» **Data supplied**:
----
(** Locks and interrupt state: the allocator can be entered. *)
Definition kmem_ready (s : mem) : Prop :=
  hart_ok (ms_hw s) /\ lock_free KmemLock (ms_hw s).

Lemma pages_disjoint a b x :
  a mod PGSIZE = 0 -> b mod PGSIZE = 0 -> a <> b ->
  a <= x < a + PGSIZE -> b <= x < b + PGSIZE -> False.
Proof.
  intros Ha Hb Hne Hx Hy. unfold PGSIZE in *.
  pose proof (Z.div_mod a 4096 ltac:(done)). pose proof (Z.div_mod b 4096 ltac:(done)). lia.
Qed.

Lemma freelist_ext ram ram' head l :
  (forall a, a ∈ l -> rd64 ram' a = rd64 ram a) ->
  freelist ram head l -> freelist ram' head l.
Proof.
  revert head. induction l as [|a l IH]; intros head H; cbn; [done|].
  intros [-> Hl]. split; [done|]. rewrite H by set_solver. apply IH; [set_solver|done].
Qed.

(** Changes confined to one page do not disturb the words of the others. *)
Lemma rd64_other_page ram ram' pa a :
  pa mod PGSIZE = 0 -> a mod PGSIZE = 0 -> a <> pa ->
  (forall x, x < pa \/ pa + PGSIZE <= x -> rd8 ram' x = rd8 ram x) ->
  rd64 ram' a = rd64 ram a.
Proof.
  intros Hpa Ha Hne Hx. apply rd64_ext. intros x Hr. apply Hx.
  destruct (decide (x < pa \/ pa + PGSIZE <= x)) as [|Hin]; [done|]. exfalso.
  eapply (pages_disjoint a pa x); try done; unfold PGSIZE in *; lia.
Qed.

(** Memory changes that spare the free pages keep the allocator's state. *)
Lemma kmem_ok_ext s s' l :
  kmem_ok s l -> ms_freelist s' = ms_freelist s ->
  m_ld (ms_hw s') = m_ld (ms_hw s) -> bytes_ok (ms_ram s') ->
  (forall a, a ∈ l -> rd64 (ms_ram s') a = rd64 (ms_ram s) a) -> kmem_ok s' l.
Proof.
  intros [Hl Hnd Hp He Hb] Ef El Hb' Hw. constructor.
  - rewrite Ef. by eapply freelist_ext.
  - done.
  - by rewrite El.
  - by rewrite El.
  - done.
Qed.

Definition touch_mem (s : mem) : mem := with_hw (touch (ms_hw s)) s.

Lemma kfree_eq pa s :
  kmem_ready s -> page_ok (m_ld (ms_hw s)) pa ->
  kfree pa s = Ret tt (Mem (touch (ms_hw s))
    (wr64 (memset (ms_ram s) pa 1 PGSIZE) pa (ms_freelist s)) pa (ms_kpgtbl s)).
Proof.
  intros [Hh Hf] (Ha & Hlo & Hhi). unfold kfree. kstep eq_refl. unfold id.
  rewrite Ha. replace (pa <? _) with false by lia. replace (PHYSTOP <=? pa) with false by lia.
  cbn [Z.eqb negb orb]. kstep eq_refl. kstep lift_acquire by done.
  do 3 kstep eq_refl. by rewrite (lift_release KmemLock (ms_hw s)).
Qed.

(** [kfree] refuses an address that is not page-aligned, lies below the end
    of the kernel image or at or above the end of RAM: it panics before it
    touches memory or the free list. *)
Theorem kfree_refuses pa s :
  ~ page_ok (m_ld (ms_hw s)) pa -> kfree pa s = Panic "kfree" s.
Proof.
  intros H. unfold kfree. kstep eq_refl. unfold id, page_ok in *.
  zbool; done || lia.
Qed.

Lemma kalloc_eq s :
  kmem_ready s ->
  kalloc s = Ret (ms_freelist s)
    (if ms_freelist s =? 0 then touch_mem s
     else Mem (touch (ms_hw s)) (memset (ms_ram s) (ms_freelist s) 5 PGSIZE)
            (rd64 (ms_ram s) (ms_freelist s)) (ms_kpgtbl s)).
Proof.
  intros [Hh Hf]. unfold kalloc. kstep lift_acquire by done. kstep eq_refl.
  cbn [lset mem_machine with_hw ms_freelist]. destruct (ms_freelist s =? 0) eqn:E; cbn [negb when].
  - kstep eq_refl. kstep (lift_release KmemLock (ms_hw s)) by done. by kstep eq_refl.
  - kstep eq_refl. kstep (lift_release KmemLock (ms_hw s)) by done. kstep eq_refl. reflexivity.
Qed.

Lemma freelist_push s pa l :
  kmem_ok s l -> page_ok (m_ld (ms_hw s)) pa -> pa ∉ l ->
  freelist (wr64 (memset (ms_ram s) pa 1 PGSIZE) pa (ms_freelist s)) pa (pa :: l).
Proof.
  intros Hk (Ha & Hlo & Hhi) Hni. cbn. split; [done|].
  assert (0 <= ms_freelist s < 2 ^ 64) as Hb.
  { pose proof (ko_list _ _ Hk) as Hl. pose proof (ko_pages _ _ Hk) as Hp.
    pose proof (ko_end _ _ Hk). destruct l as [|a l]; cbn in Hl; [lia|].
    destruct Hl as [-> _]. apply Forall_cons_1 in Hp as [(_ & ? & ?) _].
    unfold PHYSTOP, KERNBASE in *. lia. }
  rewrite rd64_wr64_eq by done. eapply freelist_ext; [|apply Hk].
  intros a Hal. apply (rd64_other_page _ _ pa).
  - done.
  - pose proof (ko_pages _ _ Hk) as Hp. rewrite Forall_forall in Hp. by destruct (Hp a Hal).
  - by intros ->.
  - intros x Hx. rewrite rd8_wr64_ne by (unfold PGSIZE in *; lia).
    rewrite rd8_memset by done. zbool; done.
Qed.
(* ===== verification/Sched.v ===== *)
(** The scheduling policies and the per-CPU scheduler of kernel/proc.c, and
    what each policy chooses.

    The loop over the table that chooses a process is a definition of its own
    where the policy has one ([fifo_scan], [sjf_scan], [stcf_scan],
    [mlfq_scan]); the policy composes it with the dispatch.  [c] is the CPU
    that runs the scheduler.  The theorems start in a state [sched_ready]:
    this CPU holds no lock and the locks of the table are free.
    The parts before and after [swtch] are specified separately: the switch
    itself hands the state to the chosen process. *)
From S2P Require Import Prelude Riscv Spinlock Memory Kalloc Vm Proc.

(** * Definitions *)

(** [c->f = ...] for the structure of CPU [c]. *)
Definition setcpu (c : nat) (f : cpu -> cpu) : M pstate unit :=
  lift (modify (fun m => with_cpus (alter f c (m_cpus m)) m)).

Definition MAX64 : Z := 2 ^ 64 - 1.

Definition schedule_rr (c : nat) : M pstate Z :=
  accl (seq 0 NPROC) (fun i found =>
    acq (ProcLock i) ;;
    p <- getp i ;;
    found <- (if is_state RUNNABLE p then
      modp i (set_state RUNNING) ;;
      t <- gettime ;;
      modp i (set_ltime t) ;;
      when (p_rtime p =? 0) (t <- gettime ;; modp i (set_stime t)) ;;
      setcpu c (set_cproc (Some i)) ;;
      swtch (ToProc i) ;;
      t <- gettime ;;
      modp i (fun p => set_rtime (u64 (p_rtime p + u64 (t - p_ltime p))) p) ;;
      setcpu c (set_cproc None) ;;
      ret 1
    else ret found) ;;
    rel (ProcLock i) ;;
    ret found) 0.

(** FIFO: the first pass reads the table without locks. *)
Definition fifo_scan : M pstate (option nat) :=
  accl (seq 0 NPROC) (fun i selected =>
    p <- getp i ;;
    if is_state RUNNABLE p then
      match selected with
      | None => ret (Some i)
      | Some j => q <- getp j ;;
          ret (if p_ctime p <? p_ctime q then Some i else Some j)
      end
    else ret selected) None.
(* ===== verification/Sleeplock.v ===== *)
(** kernel/sleeplock.c: locks that are held across context switches. *)
From S2P Require Import Prelude Riscv Spinlock Memory Kalloc Vm Proc Switch.

(** How often a process may be woken before the condition it waits for holds;
    the bound of every loop around [sleep]. *)
Class WaitBound := wait_bound : nat.

Definition getsl (id : sleepid) : M pstate sleeplock :=
  gets (fun s => ps_sleep s !!! id).
Definition setsl (id : sleepid) (l : sleeplock) : M pstate unit :=
  modify (fun s => with_sleep (<[id := l]> (ps_sleep s)) s).

Definition initsleeplock (id : sleepid) (name : string) : M pstate unit :=
  lift (initlock (SleepLk id) "sleep lock") ;;
  l <- getsl id ;;
  setsl id (Sleeplock 0 name 0).

Definition acquiresleep `{WaitBound} (id : sleepid) : M pstate unit :=
  acq (SleepLk id) ;;
  loop (S wait_bound) (fun (_ : unit) =>
    l <- getsl id ;;
    if sl_locked l =? 0 then ret (inr tt)
    else sleep (ChSleep id) (SleepLk id) ;; ret (inl tt)) tt ;;
  p <- curproc ;;
  q <- getp p ;;
  l <- getsl id ;;
  setsl id (Sleeplock 1 (sl_name l) (p_pid q)) ;;
  rel (SleepLk id).

Definition releasesleep (id : sleepid) : M pstate unit :=
  acq (SleepLk id) ;;
  l <- getsl id ;;
  setsl id (Sleeplock 0 (sl_name l) 0) ;;
  wakeup (ChSleep id) ;;
  rel (SleepLk id).

Definition holdingsleep (id : sleepid) : M pstate bool :=
  acq (SleepLk id) ;;
  l <- getsl id ;;
  r <- (if sl_locked l =? 0 then ret false else
        p <- curproc ;; q <- getp p ;; ret (sl_pid l =? p_pid q)) ;;
  rel (SleepLk id) ;;
  ret r.

(** * Running undisturbed

    A process that runs with no process lock held by anyone and with the trace
    of a critical section already left on its hart: another critical section
    changes nothing but what its body changes. *)
Record calm (me : nat) (s : pstate) : Prop := {
  cm_hart : hart_ok (hw s);
  cm_touch : touch (hw s) = hw s;
  cm_proc : c_proc (curcpu (hw s)) = Some me;
  cm_free : forall i, (i < NPROC)%nat -> lock_free (ProcLock i) (hw s);
  cm_len : length (ps_proc s) = NPROC }.

(** The state inside a critical section of [lk]. *)
Definition inside (lk : lockid) (s : pstate) : pstate := with_machine (acquired lk (hw s)) s.
(** The table after a [wakeup] by [me]. *)
Definition woken (c : chan) (me : nat) (s : pstate) : pstate :=
  with_proc (imap (wake c (Some me)) (ps_proc s)) s.

Section Calm.
Context (me : nat).
Implicit Types (s : pstate) (lk : lockid).

Lemma calm_touched s : calm me s -> touched s = s.
Proof. intros H. unfold touched. rewrite (cm_touch _ _ H). apply with_machine_id. Qed.

Lemma calm_inside lk s :
  (forall i, lk <> ProcLock i) -> calm me s -> calm me (inside lk s).
Proof.
  intros Hlk [H1 H2 H3 H4 H5]. split; cbn [inside hw with_machine].
  - by apply acquired_hart_ok.
  - by apply touch_acquired.
  - change (c_proc (curcpu (acquired lk (hw s))) = Some me).
    rewrite curcpu_acquired by done. rewrite <- H3. unfold push_cpu. by destruct (_ =? 0).
  - intros i Hi. destruct (H4 i Hi) as [nm E]. exists nm.
    change (m_locks (acquired lk (hw s)) !! ProcLock i = Some (Spinlock 0 nm None)).
    by rewrite acquired_other by apply Hlk.
  - done.
Qed.

Lemma calm_acq lk s :
  calm me s -> lock_free lk (hw s) -> acq lk s = Ret tt (inside lk s).
Proof. intros H1 H2. by apply acq_free; [apply H1|]. Qed.

Lemma calm_rel lk s :
  calm me s -> lock_free lk (hw s) -> rel lk (inside lk s) = Ret tt s.
Proof.
  intros H1 H2. rewrite <- (calm_touched s H1) at 2. by apply critical; [apply H1|].
Qed.

Lemma calm_curproc s : calm me s -> curproc s = Ret me s.
Proof.
  intros H. rewrite (curproc_eq me) by apply H. by rewrite calm_touched.
Qed.

Lemma calm_wakeup c s : calm me s -> wakeup c s = Ret tt (woken c me s).
Proof.
  intros H. rewrite (wakeup_eq c (Some me)) by (try apply H; split; apply H).
  by rewrite calm_touched.
Qed.

Lemma calm_woken c s : calm me s -> calm me (woken c me s).
Proof. intros [H1 H2 H3 H4 H5]. split; try done. cbn. by rewrite length_imap. Qed.

Lemma calm_with_sleep v s : calm me s -> calm me (with_sleep v s).
Proof. intros [H1 H2 H3 H4 H5]. by split. Qed.

Lemma woken_pid c s i : p_pid (ps_proc (woken c me s) !!! i) = p_pid (ps_proc s !!! i).
Proof.
  cbn. rewrite !list_lookup_total_alt, list_lookup_imap. destruct (ps_proc s !! i); [|done].
  cbn. unfold wake. by destruct (_ && _).
Qed.

(** ** Sleep locks *)

Context (id : sleepid).
Let lk := SleepLk id.


Definition set_sleep (l : sleeplock) (s : pstate) : pstate :=
  with_sleep (<[id := l]> (ps_sleep s)) s.

Lemma acquiresleep_free `{WaitBound} s :
  calm me s -> lock_free lk (hw s) -> sl_locked (ps_sleep s !!! id) = 0 ->
  acquiresleep id s =
    Ret tt (set_sleep (Sleeplock 1 (sl_name (ps_sleep s !!! id)) (p_pid (ps_proc s !!! me))) s).
Proof.
  intros Hs Hf H0. unfold acquiresleep. kstep calm_acq by done.
  kstep loop_exit by (kstep eq_refl; cbn [ps_sleep inside with_machine with_mem]; by rewrite H0).
  kstep calm_curproc by by apply calm_inside. kstep eq_refl. kstep eq_refl. kstep eq_refl.
  exact (calm_rel lk (set_sleep _ s) (calm_with_sleep _ _ Hs) Hf).
Qed.

Lemma releasesleep_eq s :
  calm me s -> lock_free lk (hw s) ->
  releasesleep id s =
    Ret tt (woken (ChSleep id) me (set_sleep (Sleeplock 0 (sl_name (ps_sleep s !!! id)) 0) s)).
Proof.
  intros Hs Hf. unfold releasesleep. kstep calm_acq by done. kstep eq_refl. kstep eq_refl.
  kstep calm_wakeup by by apply (calm_inside lk (set_sleep _ s)), calm_with_sleep.
  exact (calm_rel lk (woken _ me (set_sleep _ s)) (calm_woken _ _ (calm_with_sleep _ _ Hs)) Hf).
Qed.

Lemma holdingsleep_eq s :
  calm me s -> lock_free lk (hw s) ->
  holdingsleep id s =
    Ret (negb (sl_locked (ps_sleep s !!! id) =? 0) &&
         (sl_pid (ps_sleep s !!! id) =? p_pid (ps_proc s !!! me))) s.
Proof.
  intros Hs Hf. unfold holdingsleep. kstep calm_acq by done. kstep eq_refl.
  cbn [ps_sleep inside with_machine with_mem].
  destruct (sl_locked _ =? 0); cbn [negb andb].
  - kstep eq_refl. by kstep calm_rel by done.
  - erewrite bind_Ret; last first.
    { kstep calm_curproc by by apply calm_inside. by kstep eq_refl. }
    by kstep calm_rel by done.
Qed.
End Calm.

(** Slot 1 of the example table runs undisturbed. *)
Lemma demo_calm : calm 1 (demo_running 0).
Proof.
  split.
  - apply (demo_is_running 0). done.
  - reflexivity.
  - reflexivity.
  - intros i Hi. by apply demo_proc_free.
  - reflexivity.
Qed.
(** [keeps]: one statement after the other. *)
Ltac keeps :=
  repeat match goal with
  | H : never _ ?m |- keeps _ _ ?m => exact (never_keeps _ _ _ H)
  | |- keeps _ _ (bind _ _) => apply keeps_bind; [|intros]
  | |- keeps _ _ (modp _ _) => apply keeps_modp; reflexivity
  | |- keeps _ _ (modify _) => apply keeps_modify; reflexivity
  | |- keeps _ _ (ret _) => apply keeps_ret
  | |- keeps _ _ (gets _) => apply keeps_gets
  | |- keeps _ _ (getp _) => apply keeps_gets
  | |- keeps _ _ (lift _) => first [apply keeps_lift_mem | apply keeps_lift_machine]
  | |- keeps _ _ (acq _) => apply keeps_lift_machine
  | |- keeps _ _ (rel _) => apply keeps_lift_machine
  | |- keeps _ _ (if ?b then _ else _) => destruct b
  end.

Lemma allocproc_keeps_killed i s j s' :
  allocproc s = Ret (Some j) s' -> p_killed (ps_proc s' !!! i) = p_killed (ps_proc s !!! i).
Proof.
  intros E. revert E. cut (keeps i (fun r => r <> None) allocproc); [intros H E; by apply (H _ _ _ E)|].
  unfold allocproc. apply keeps_bind.
  - unfold find_unused. apply keeps_bind; [|intros; apply keeps_ret]. apply keeps_forl. intros k x. keeps.
  - intros [p|]; [|apply keeps_ret]. unfold allocpid, proc_pagetable, gettime.
    assert (never (fun r : option nat => r <> None) (freeproc p ;; rel (ProcLock p) ;; ret None)) as Hn.
    { do 2 (apply never_bind; intros ?). intros s1 r s2 [= <- _] H. by apply H. }
    keeps.
Qed.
----
» **Work item**: Give back, word for word, the lines of the records that run from the one holding "do 2 (apply" to the very last.

» **Result of the exercise**:
    { do 2 (apply never_bind; intros ?). intros s1 r s2 [= <- _] H. by apply H. }
    keeps.
Qed.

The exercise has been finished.